WORK INSTRUCTION:
Look through the records below for the line holding "as an [HRESULT]". Write it out exactly, with each following line through the line holding "Variable to_bytes : wstring -> option string.".

Data entries:
+ + + +
(** The calls whose result [pcm_list] and [convertToDevice] receive;
    [GetValue d] is the call on the property store of [d], for
    [PKEY_Device_FriendlyName]. *)
Inductive call :=
| CoInitializeEx
| CoCreateInstance
| EnumAudioEndpoints
| GetCount
| GetDefaultAudioEndpoint
| Item (i : Z)
| GetId (d : device)
| OpenPropertyStore (d : device)
| GetValue (d : device).

(** What is answered: an [HRESULT], alone, with the [UINT] count, or
    with the string pointer stored ([None] for [NULL]). *)
Inductive response :=
| RHr (hr : Z)
| RCount (hr : Z) (n : Z)
| RString (hr : Z) (s : option wstring).

(** [Freed d] is [CoTaskMemFree(id)] of line 97, for the id of [d]. *)
Inductive event :=
| Called (c : call) (r : response)
| Freed (d : device).

(** Modelled from the spec: [PcmDevice] is declared in
    player/pcm_device.hpp, which is not under src/; the record has the
    three fields that lines 93-95 assign, [idx] being an [int]. *)
Record PcmDevice := { idx : Z; name : string; description : string }.

(** What the two functions raise: the [SnapException] of [CHECK_HR]
    with its [HRESULT] and line, the [SnapException] of line 127, and
    the [std::range_error] of a conversion that fails. *)
Inductive exception :=
| HresultFault (hr line : Z)
| NoValidDevices
| RangeError.

Inductive result (A : Type) :=
| Value (a : A)
| Raise (x : exception)
| Undefined                 (* a [NULL] string is converted *)
| NoAnswer.                 (* the script ends or answers another call *)

Arguments Value {A} a.
Arguments Raise {A} x.
Arguments Undefined {A}.
Arguments NoAnswer {A}.

Record world := World { input : list response; log : list event }.

Definition L (A : Type) : Type := world -> result A * world.

Definition ret {A} (a : A) : L A := fun w => (Value a, w).

Definition bind {A B} (m : L A) (k : A -> L B) : L B :=
  fun w =>
    match m w with
    | (Value a, w') => k a w'
    | (Raise x, w') => (Raise x, w')
    | (Undefined, w') => (Undefined, w')
    | (NoAnswer, w') => (NoAnswer, w')
    end.

Declare Scope pcm_scope.

Notation "x <- m ;; k" := (bind m (fun x => k))
  (at level 61, m at next level, right associativity) : pcm_scope.
Notation "m ;; k" := (bind m (fun _ => k))
  (at level 61, right associativity) : pcm_scope.

Local Open Scope pcm_scope.

Definition raise {A} (x : exception) : L A := fun w => (Raise x, w).
Definition undefined {A} : L A := fun w => (Undefined, w).

Definition freed (d : device) : L unit :=
  fun w => (Value tt, World (input w) (Freed d :: log w)).

Definition call_hr (c : call) : L Z :=
  fun w =>
    match input w with
    | RHr hr :: s => (Value hr, World s (Called c (RHr hr) :: log w))
    | _ => (NoAnswer, w)
    end.

Definition call_count (c : call) : L (Z * Z) :=
  fun w =>
    match input w with
    | RCount hr n :: s =>
        (Value (hr, u32 n), World s (Called c (RCount hr n) :: log w))
    | _ => (NoAnswer, w)
    end.

Definition call_string (c : call) : L (Z * option wstring) :=
  fun w =>
    match input w with
    | RString hr p :: s =>
        (Value (hr, p), World s (Called c (RString hr p) :: log w))
    | _ => (NoAnswer, w)
    end.

(** Line 59, as in the worker. *)
Definition CHECK_HR (hres line : Z) : L unit :=
  if FAILED hres then raise (HresultFault hres line) else ret tt.

(** Modelled from the spec: [CO_E_ALREADYINITIALIZED] is [0x800401F1]
    as an [HRESULT] (winerror.h, not under src/). *)
Definition CO_E_ALREADYINITIALIZED : Z := to_int32 0x800401F1.

Section Conversion.

(** [wstring_convert<codecvt_utf8<wchar_t>, wchar_t>().to_bytes], of the
    C++ library: the bytes of a wide string, or [None] where it throws
    [std::range_error]. *)
Variable to_bytes : wstring -> option string.

(** [to_bytes(p)] for a pointer [p]. *)
Definition convert (p : option wstring) : L string :=
  match p with
  | None => undefined
  | Some w =>
      match to_bytes w with
      | Some s => ret s
      | None => raise RangeError
      end
  end.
+ + + +
OUTPUT FOR THIS EXERCISE:
    as an [HRESULT] (winerror.h, not under src/). *)
Definition CO_E_ALREADYINITIALIZED : Z := to_int32 0x800401F1.

Section Conversion.

(** [wstring_convert<codecvt_utf8<wchar_t>, wchar_t>().to_bytes], of the
    C++ library: the bytes of a wide string, or [None] where it throws
    [std::range_error]. *)
Variable to_bytes : wstring -> option string.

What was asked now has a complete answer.